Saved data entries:
"""

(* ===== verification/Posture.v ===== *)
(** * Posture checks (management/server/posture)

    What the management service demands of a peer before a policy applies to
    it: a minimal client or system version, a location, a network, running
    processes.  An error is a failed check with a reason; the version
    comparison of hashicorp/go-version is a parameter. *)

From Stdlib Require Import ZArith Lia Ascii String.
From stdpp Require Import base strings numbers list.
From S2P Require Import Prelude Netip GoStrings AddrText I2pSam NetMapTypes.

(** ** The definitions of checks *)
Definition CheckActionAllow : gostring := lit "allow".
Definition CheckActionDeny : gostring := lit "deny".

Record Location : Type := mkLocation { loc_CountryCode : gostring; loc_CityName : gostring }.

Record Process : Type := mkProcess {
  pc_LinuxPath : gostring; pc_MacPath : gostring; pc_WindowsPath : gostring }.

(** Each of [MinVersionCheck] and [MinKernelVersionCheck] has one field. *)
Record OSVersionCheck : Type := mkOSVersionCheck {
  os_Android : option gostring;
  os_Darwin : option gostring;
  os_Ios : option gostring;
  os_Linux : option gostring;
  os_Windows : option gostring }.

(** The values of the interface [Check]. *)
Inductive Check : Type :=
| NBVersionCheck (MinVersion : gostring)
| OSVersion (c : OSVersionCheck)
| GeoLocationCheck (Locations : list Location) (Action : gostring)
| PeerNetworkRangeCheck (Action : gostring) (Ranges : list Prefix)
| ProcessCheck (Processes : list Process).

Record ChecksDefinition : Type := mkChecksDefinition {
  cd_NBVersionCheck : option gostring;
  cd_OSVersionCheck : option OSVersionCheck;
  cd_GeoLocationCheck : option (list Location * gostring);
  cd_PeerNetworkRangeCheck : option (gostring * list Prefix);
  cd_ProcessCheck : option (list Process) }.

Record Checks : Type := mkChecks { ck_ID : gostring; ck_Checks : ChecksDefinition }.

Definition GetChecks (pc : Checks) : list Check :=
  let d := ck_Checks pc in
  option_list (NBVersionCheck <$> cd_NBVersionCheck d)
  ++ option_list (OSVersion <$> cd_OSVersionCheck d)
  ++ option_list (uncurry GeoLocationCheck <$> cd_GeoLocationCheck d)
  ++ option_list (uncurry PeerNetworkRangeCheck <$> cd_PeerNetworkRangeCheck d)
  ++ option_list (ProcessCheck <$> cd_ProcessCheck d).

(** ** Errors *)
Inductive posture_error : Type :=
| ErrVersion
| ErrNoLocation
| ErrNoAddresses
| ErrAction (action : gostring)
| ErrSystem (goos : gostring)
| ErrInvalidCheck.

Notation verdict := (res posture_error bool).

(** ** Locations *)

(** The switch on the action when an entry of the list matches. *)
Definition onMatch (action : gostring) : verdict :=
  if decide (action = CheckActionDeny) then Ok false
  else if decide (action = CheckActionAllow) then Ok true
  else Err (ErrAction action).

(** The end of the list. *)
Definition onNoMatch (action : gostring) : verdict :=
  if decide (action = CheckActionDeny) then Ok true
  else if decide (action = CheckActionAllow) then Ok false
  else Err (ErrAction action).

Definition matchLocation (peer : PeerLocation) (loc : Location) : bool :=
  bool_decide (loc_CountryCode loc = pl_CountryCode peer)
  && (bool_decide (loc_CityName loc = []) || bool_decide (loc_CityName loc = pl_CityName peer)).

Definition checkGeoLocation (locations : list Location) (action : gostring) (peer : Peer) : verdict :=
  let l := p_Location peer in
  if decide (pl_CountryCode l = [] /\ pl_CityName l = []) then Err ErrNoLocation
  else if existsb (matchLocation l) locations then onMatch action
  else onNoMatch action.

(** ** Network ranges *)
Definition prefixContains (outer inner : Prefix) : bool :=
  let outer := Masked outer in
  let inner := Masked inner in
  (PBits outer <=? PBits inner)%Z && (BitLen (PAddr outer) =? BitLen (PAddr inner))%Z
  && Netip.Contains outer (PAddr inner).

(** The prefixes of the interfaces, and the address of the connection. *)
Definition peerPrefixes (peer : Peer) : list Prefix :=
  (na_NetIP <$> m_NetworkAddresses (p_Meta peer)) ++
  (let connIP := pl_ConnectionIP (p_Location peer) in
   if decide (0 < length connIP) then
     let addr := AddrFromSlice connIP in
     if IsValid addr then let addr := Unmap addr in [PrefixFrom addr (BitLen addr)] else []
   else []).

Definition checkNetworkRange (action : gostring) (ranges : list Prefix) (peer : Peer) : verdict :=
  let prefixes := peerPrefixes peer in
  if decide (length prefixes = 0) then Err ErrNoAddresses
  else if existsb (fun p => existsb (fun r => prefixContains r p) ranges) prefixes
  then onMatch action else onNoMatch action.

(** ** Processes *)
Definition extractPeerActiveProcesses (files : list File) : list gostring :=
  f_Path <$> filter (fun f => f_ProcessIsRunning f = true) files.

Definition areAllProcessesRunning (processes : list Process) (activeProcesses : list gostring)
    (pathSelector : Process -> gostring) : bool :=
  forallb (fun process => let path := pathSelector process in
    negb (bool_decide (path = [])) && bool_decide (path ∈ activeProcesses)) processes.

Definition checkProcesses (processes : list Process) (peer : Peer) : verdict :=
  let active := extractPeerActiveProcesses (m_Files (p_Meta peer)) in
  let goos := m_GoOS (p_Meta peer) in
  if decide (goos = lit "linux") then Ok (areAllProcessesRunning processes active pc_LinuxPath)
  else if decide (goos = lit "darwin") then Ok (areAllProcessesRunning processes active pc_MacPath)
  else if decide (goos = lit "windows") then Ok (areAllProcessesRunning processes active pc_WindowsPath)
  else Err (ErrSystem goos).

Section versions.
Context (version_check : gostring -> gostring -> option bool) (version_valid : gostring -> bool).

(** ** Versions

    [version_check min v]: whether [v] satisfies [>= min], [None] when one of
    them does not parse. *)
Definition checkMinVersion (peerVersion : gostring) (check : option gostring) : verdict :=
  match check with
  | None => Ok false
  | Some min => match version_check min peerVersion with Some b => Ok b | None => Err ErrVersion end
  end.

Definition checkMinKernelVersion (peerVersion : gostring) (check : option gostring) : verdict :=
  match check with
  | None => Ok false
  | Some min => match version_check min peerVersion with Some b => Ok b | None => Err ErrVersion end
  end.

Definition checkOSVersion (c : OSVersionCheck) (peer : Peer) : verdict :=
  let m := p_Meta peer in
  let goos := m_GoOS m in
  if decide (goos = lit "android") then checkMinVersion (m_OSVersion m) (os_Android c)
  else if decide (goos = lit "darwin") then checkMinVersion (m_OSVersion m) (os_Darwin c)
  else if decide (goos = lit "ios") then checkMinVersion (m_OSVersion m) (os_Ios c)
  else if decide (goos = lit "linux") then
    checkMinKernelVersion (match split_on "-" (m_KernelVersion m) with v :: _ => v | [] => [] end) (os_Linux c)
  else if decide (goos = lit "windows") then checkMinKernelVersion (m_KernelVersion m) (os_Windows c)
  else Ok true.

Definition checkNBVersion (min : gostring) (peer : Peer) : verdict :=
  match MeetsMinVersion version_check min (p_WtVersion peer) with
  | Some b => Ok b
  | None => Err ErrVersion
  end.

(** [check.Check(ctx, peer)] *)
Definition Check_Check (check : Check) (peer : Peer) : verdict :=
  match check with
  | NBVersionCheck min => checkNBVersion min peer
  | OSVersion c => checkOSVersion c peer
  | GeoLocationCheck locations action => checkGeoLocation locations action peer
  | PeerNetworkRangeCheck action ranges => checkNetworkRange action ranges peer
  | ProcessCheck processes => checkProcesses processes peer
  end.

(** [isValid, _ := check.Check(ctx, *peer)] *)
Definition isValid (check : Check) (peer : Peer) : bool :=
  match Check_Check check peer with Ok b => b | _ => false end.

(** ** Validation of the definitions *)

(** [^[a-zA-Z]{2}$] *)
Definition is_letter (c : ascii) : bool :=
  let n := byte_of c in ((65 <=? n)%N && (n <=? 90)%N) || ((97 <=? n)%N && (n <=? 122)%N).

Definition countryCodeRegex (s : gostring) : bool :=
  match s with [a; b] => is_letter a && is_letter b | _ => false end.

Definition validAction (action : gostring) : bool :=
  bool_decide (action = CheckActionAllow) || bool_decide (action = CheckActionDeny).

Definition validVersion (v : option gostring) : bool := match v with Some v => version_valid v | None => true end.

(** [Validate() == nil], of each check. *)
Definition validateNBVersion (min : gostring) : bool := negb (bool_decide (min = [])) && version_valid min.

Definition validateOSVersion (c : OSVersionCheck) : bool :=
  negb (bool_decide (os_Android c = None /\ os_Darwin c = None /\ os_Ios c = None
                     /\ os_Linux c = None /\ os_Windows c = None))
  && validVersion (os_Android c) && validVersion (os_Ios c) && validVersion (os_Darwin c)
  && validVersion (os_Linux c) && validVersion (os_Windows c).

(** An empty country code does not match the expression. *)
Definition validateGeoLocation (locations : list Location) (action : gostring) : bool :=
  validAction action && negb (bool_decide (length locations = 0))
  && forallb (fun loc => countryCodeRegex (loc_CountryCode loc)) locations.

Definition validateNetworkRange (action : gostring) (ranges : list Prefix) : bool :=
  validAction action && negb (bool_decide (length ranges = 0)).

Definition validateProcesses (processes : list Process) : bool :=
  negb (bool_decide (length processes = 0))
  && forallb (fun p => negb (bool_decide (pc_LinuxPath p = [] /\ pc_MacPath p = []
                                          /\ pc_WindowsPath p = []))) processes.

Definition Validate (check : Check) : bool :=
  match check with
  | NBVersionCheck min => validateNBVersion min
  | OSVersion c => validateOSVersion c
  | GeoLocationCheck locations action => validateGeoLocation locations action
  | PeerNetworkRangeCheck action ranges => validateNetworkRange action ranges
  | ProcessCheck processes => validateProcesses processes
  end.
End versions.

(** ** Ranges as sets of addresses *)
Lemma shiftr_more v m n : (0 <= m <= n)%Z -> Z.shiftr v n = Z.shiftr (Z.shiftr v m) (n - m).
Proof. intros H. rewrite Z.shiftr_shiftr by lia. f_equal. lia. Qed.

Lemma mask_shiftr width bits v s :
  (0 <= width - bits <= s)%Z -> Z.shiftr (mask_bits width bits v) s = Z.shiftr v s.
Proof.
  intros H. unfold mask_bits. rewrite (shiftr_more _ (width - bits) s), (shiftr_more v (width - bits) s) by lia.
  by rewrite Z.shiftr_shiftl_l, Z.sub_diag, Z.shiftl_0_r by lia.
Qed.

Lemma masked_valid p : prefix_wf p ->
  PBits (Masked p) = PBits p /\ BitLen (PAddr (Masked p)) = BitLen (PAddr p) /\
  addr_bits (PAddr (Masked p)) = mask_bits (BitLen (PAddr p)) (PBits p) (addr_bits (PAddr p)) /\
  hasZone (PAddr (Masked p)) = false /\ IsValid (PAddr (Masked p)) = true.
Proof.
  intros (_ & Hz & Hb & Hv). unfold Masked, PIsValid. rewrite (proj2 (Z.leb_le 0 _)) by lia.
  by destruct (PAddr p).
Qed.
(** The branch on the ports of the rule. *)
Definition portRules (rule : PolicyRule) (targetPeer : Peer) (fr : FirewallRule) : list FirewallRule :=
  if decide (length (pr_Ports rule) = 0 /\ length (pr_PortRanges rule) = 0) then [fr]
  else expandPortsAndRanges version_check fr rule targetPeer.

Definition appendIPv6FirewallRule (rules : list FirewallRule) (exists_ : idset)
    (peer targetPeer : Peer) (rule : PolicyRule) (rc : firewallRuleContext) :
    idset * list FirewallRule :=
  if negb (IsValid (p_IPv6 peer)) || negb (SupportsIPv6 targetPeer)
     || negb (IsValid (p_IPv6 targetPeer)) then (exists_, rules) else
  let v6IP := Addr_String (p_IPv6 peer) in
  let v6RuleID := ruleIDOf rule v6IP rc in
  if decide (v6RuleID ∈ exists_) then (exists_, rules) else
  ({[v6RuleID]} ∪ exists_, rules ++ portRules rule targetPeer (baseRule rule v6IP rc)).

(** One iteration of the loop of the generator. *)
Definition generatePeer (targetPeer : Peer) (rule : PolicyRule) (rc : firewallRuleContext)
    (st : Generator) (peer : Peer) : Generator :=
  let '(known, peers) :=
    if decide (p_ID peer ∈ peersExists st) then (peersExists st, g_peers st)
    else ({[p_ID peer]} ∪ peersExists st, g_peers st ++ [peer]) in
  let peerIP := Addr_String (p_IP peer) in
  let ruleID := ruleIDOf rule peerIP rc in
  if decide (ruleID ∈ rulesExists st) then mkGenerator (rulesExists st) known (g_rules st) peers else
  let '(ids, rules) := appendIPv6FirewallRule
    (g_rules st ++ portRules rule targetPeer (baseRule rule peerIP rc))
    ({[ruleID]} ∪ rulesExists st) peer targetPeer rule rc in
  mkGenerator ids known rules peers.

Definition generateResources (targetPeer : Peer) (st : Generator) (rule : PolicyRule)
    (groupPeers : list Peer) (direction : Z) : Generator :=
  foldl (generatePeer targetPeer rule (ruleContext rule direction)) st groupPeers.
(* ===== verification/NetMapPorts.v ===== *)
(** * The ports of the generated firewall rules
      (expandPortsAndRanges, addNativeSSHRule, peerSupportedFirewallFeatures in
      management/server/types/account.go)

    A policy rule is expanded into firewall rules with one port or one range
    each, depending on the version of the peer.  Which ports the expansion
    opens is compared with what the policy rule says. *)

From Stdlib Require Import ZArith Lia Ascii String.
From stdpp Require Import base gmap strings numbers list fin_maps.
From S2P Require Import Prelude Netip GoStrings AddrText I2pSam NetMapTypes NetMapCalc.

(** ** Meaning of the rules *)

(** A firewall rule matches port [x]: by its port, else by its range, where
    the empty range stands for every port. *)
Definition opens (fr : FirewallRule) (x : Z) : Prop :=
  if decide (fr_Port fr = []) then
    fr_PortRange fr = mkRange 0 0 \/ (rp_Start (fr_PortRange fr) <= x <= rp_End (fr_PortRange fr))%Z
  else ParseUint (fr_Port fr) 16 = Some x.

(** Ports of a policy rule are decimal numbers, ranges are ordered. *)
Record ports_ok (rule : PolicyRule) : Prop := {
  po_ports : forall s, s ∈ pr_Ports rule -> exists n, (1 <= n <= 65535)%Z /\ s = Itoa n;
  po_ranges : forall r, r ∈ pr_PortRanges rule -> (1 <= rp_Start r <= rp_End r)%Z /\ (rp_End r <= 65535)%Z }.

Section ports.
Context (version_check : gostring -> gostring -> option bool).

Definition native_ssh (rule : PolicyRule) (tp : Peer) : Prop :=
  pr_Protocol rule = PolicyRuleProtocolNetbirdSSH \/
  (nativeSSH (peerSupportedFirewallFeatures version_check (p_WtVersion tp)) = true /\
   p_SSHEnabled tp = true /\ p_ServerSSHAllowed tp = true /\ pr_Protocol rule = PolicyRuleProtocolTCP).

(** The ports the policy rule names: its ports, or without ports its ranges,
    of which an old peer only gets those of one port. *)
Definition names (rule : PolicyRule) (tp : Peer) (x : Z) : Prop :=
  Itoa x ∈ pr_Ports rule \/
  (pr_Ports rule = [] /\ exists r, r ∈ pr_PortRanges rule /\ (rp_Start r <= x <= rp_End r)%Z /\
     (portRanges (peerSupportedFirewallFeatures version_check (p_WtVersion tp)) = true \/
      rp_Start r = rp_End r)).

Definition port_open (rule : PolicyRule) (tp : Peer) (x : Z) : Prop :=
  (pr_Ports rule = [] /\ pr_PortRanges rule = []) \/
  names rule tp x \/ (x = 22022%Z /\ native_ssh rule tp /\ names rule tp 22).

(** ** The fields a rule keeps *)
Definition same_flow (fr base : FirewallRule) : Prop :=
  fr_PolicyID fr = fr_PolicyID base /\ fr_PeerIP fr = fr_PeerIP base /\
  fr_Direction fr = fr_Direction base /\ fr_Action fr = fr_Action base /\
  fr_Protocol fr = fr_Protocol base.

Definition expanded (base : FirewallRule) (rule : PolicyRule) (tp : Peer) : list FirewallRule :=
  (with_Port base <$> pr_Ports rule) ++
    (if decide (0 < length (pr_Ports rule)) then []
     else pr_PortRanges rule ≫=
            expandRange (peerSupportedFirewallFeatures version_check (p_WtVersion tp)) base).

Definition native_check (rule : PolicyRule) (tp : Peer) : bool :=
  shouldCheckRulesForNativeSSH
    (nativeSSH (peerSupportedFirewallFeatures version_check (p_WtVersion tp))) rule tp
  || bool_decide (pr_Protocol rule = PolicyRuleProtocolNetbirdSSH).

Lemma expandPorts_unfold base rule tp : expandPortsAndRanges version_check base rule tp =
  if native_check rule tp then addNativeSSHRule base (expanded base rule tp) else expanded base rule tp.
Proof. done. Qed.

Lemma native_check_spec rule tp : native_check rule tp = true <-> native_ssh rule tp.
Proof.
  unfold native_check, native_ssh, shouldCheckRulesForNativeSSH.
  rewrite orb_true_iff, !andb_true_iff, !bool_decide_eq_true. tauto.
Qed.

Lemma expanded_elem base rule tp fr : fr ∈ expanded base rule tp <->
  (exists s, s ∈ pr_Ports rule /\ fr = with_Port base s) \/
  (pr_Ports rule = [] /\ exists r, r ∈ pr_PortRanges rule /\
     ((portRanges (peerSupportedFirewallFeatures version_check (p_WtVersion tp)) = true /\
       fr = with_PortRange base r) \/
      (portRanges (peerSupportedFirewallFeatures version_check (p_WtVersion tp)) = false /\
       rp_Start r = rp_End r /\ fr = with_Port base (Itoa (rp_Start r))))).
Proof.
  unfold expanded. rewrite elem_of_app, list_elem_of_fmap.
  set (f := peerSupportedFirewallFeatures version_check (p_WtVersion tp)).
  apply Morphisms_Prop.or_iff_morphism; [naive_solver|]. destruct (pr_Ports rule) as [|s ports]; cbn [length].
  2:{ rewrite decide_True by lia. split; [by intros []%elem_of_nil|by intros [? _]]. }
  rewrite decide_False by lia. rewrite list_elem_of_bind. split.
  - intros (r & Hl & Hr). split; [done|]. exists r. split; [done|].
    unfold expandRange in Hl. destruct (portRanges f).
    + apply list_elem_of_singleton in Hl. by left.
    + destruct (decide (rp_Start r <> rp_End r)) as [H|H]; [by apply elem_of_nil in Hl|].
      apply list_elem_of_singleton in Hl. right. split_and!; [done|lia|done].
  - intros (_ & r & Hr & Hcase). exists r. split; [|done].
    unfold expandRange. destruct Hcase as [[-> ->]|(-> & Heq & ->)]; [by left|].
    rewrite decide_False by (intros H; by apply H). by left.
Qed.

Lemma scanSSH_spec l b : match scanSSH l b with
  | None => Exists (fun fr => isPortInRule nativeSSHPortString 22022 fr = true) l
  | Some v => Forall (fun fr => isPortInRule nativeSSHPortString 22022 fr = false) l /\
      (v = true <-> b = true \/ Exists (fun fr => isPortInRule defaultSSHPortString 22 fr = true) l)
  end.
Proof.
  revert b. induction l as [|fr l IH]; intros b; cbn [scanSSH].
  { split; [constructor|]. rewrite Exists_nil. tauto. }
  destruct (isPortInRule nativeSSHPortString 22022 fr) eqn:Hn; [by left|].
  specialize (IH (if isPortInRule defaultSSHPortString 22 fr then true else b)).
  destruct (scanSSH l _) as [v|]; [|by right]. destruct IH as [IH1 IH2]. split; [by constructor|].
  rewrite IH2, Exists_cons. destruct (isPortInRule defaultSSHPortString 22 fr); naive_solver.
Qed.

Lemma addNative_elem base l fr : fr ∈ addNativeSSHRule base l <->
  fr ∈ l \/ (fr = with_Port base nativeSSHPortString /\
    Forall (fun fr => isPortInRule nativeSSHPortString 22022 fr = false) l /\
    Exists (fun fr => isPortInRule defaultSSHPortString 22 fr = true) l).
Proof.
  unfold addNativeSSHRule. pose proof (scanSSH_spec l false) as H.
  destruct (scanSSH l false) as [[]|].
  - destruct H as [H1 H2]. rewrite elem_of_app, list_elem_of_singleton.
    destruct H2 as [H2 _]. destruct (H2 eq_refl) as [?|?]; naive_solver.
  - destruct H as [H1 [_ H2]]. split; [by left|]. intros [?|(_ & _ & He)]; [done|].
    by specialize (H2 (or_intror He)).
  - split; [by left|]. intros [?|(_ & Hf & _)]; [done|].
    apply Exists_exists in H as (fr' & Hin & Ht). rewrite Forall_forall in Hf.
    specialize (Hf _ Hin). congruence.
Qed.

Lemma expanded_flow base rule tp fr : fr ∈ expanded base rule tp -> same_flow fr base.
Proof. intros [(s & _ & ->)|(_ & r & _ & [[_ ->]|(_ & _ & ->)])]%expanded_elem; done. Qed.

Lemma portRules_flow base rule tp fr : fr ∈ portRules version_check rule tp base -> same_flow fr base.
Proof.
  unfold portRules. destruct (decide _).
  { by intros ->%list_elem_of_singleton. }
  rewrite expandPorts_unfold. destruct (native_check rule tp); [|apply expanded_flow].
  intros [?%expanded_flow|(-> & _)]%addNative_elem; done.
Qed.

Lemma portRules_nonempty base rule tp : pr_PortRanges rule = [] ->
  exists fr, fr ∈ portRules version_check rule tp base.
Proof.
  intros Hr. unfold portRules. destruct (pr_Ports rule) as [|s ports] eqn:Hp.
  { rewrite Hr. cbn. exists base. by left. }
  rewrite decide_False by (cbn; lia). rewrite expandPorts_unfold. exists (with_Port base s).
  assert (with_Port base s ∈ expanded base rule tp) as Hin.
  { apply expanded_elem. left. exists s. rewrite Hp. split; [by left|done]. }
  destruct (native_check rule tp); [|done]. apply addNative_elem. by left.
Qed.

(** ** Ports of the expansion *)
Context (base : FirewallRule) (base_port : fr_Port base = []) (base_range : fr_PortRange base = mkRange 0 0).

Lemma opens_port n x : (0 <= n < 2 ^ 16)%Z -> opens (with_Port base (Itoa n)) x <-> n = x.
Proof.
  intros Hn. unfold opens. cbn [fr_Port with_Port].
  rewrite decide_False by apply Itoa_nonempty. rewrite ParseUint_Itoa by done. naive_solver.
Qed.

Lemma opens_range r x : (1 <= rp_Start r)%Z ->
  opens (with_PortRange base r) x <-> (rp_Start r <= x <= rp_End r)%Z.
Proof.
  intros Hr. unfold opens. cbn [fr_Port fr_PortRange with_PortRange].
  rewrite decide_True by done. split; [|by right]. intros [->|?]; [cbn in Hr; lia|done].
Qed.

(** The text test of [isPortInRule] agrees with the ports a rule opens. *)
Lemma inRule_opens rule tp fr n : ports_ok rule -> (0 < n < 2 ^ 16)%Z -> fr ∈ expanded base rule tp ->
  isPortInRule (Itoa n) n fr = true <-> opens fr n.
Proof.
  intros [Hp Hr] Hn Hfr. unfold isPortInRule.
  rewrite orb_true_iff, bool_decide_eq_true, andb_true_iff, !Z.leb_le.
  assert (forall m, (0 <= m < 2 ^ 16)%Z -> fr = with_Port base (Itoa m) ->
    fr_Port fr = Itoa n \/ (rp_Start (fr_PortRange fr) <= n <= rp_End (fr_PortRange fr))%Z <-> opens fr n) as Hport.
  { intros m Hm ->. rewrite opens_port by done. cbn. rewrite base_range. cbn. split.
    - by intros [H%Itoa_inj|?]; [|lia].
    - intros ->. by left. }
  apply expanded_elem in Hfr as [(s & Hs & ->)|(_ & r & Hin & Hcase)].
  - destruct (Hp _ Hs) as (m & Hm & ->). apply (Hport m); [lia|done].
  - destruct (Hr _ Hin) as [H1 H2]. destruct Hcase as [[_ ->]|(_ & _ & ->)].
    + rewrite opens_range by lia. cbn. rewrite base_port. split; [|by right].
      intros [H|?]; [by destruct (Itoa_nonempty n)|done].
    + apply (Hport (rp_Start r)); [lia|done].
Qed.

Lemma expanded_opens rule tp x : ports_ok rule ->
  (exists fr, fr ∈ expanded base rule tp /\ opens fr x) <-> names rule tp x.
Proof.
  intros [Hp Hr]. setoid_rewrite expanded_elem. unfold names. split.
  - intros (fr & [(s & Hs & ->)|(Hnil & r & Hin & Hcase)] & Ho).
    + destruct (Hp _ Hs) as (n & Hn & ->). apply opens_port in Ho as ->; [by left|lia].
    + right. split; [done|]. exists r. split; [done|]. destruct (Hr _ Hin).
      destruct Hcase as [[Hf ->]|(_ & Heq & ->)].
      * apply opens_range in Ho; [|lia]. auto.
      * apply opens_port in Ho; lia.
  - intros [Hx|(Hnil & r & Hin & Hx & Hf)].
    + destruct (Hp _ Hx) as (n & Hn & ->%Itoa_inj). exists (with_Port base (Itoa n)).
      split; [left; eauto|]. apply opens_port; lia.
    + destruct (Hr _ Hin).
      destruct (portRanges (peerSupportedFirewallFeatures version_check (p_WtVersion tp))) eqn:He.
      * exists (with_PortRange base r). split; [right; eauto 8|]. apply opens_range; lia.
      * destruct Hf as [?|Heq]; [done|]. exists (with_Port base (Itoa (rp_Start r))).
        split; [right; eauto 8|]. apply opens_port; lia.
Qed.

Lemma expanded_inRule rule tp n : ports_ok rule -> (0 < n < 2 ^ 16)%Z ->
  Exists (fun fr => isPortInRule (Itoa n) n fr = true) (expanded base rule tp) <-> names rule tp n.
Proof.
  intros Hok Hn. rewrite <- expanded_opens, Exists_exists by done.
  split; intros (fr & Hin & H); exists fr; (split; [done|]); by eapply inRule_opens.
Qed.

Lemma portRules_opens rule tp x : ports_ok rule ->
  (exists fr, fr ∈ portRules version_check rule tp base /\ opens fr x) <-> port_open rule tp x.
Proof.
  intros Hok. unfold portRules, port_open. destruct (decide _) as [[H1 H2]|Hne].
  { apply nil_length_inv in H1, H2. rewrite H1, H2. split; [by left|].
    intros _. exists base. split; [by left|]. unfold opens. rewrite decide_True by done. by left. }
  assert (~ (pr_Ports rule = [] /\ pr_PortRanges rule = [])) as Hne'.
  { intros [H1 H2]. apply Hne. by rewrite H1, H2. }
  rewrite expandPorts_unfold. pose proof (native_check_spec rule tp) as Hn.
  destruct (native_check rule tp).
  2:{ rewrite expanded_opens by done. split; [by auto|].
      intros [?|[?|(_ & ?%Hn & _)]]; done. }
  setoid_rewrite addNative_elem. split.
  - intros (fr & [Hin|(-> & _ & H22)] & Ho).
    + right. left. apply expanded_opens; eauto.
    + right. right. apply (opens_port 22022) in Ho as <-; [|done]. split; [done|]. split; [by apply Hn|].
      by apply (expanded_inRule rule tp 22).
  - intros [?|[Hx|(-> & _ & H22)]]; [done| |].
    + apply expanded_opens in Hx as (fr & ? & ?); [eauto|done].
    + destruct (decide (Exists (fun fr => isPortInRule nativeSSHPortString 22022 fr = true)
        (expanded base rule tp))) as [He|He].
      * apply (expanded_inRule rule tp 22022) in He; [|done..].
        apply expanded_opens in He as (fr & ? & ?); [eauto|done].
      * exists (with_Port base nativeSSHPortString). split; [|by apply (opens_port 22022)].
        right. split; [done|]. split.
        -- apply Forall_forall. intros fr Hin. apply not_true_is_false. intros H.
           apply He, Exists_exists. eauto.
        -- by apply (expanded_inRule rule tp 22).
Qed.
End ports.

"""

Exercise requirements
The lines to copy are those above that contain the string "validateGeoLocation".

Solution to this exercise
Definition validateGeoLocation (locations : list Location) (action : gostring) : bool :=
  | GeoLocationCheck locations action => validateGeoLocation locations action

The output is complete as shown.